Output every line below without omitting or altering anything.

BEGIN

(** * KeychainChunk: chunked secret storage jobs

    A shallow embedding of [OCC::KeychainChunk::WriteJob] and
    [OCC::KeychainChunk::ReadJob] (src/libsync/creds/keychainchunk.cpp).

    - The job object is a record; the two slots are written in a small
      state-and-log monad over it, statement by statement.
    - The preprocessor branches are a parameter [os] of the build.
    - The QKeychain backend is a type class; the Qt event loop that runs
      the slot connected to a finished backend job is a fuelled driver.
    - [ChunkSize], [MaxChunks] and [AbstractCredentials::keychainKey] are
      declared outside the file and are parameters here. *)

From stdpp Require Import base option list strings pretty gmap.
From Stdlib Require Import Strings.Byte.


(** ** Data *)

(** [QKeychain::Error] (qtkeychain's keychain.h). *)
Inductive Error : Set :=
  | NoError
  | EntryNotFound
  | CouldNotDeleteEntry
  | AccessDeniedByUser
  | AccessDenied
  | NoBackendAvailable
  | NotImplemented
  | OtherError.

#[global] Instance Error_eq_dec : EqDecision Error.
Proof. solve_decision. Defined.

(** The preprocessor symbols the file branches on: [Q_OS_WIN] holds on
    [Windows] only, [Q_OS_UNIX && !Q_OS_MAC] on [Linux] only. *)
Inductive OS : Set := Windows | MacOS | Linux.

Definition Q_OS_WIN (os : OS) : bool :=
  match os with Windows => true | _ => false end.

Definition Q_OS_UNIX_not_MAC (os : OS) : bool :=
  match os with Linux => true | _ => false end.

Definition QByteArray : Type := list byte.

END

## SOLUTION
(** * KeychainChunk: chunked secret storage jobs

    A shallow embedding of [OCC::KeychainChunk::WriteJob] and
    [OCC::KeychainChunk::ReadJob] (src/libsync/creds/keychainchunk.cpp).

    - The job object is a record; the two slots are written in a small
      state-and-log monad over it, statement by statement.
    - The preprocessor branches are a parameter [os] of the build.
    - The QKeychain backend is a type class; the Qt event loop that runs
      the slot connected to a finished backend job is a fuelled driver.
    - [ChunkSize], [MaxChunks] and [AbstractCredentials::keychainKey] are
      declared outside the file and are parameters here. *)

From stdpp Require Import base option list strings pretty gmap.
From Stdlib Require Import Strings.Byte.


(** ** Data *)

(** [QKeychain::Error] (qtkeychain's keychain.h). *)
Inductive Error : Set :=
  | NoError
  | EntryNotFound
  | CouldNotDeleteEntry
  | AccessDeniedByUser
  | AccessDenied
  | NoBackendAvailable
  | NotImplemented
  | OtherError.

#[global] Instance Error_eq_dec : EqDecision Error.
Proof. solve_decision. Defined.

(** The preprocessor symbols the file branches on: [Q_OS_WIN] holds on
    [Windows] only, [Q_OS_UNIX && !Q_OS_MAC] on [Linux] only. *)
Inductive OS : Set := Windows | MacOS | Linux.

Definition Q_OS_WIN (os : OS) : bool :=
  match os with Windows => true | _ => false end.

Definition Q_OS_UNIX_not_MAC (os : OS) : bool :=
  match os with Linux => true | _ => false end.

Definition QByteArray : Type := list byte.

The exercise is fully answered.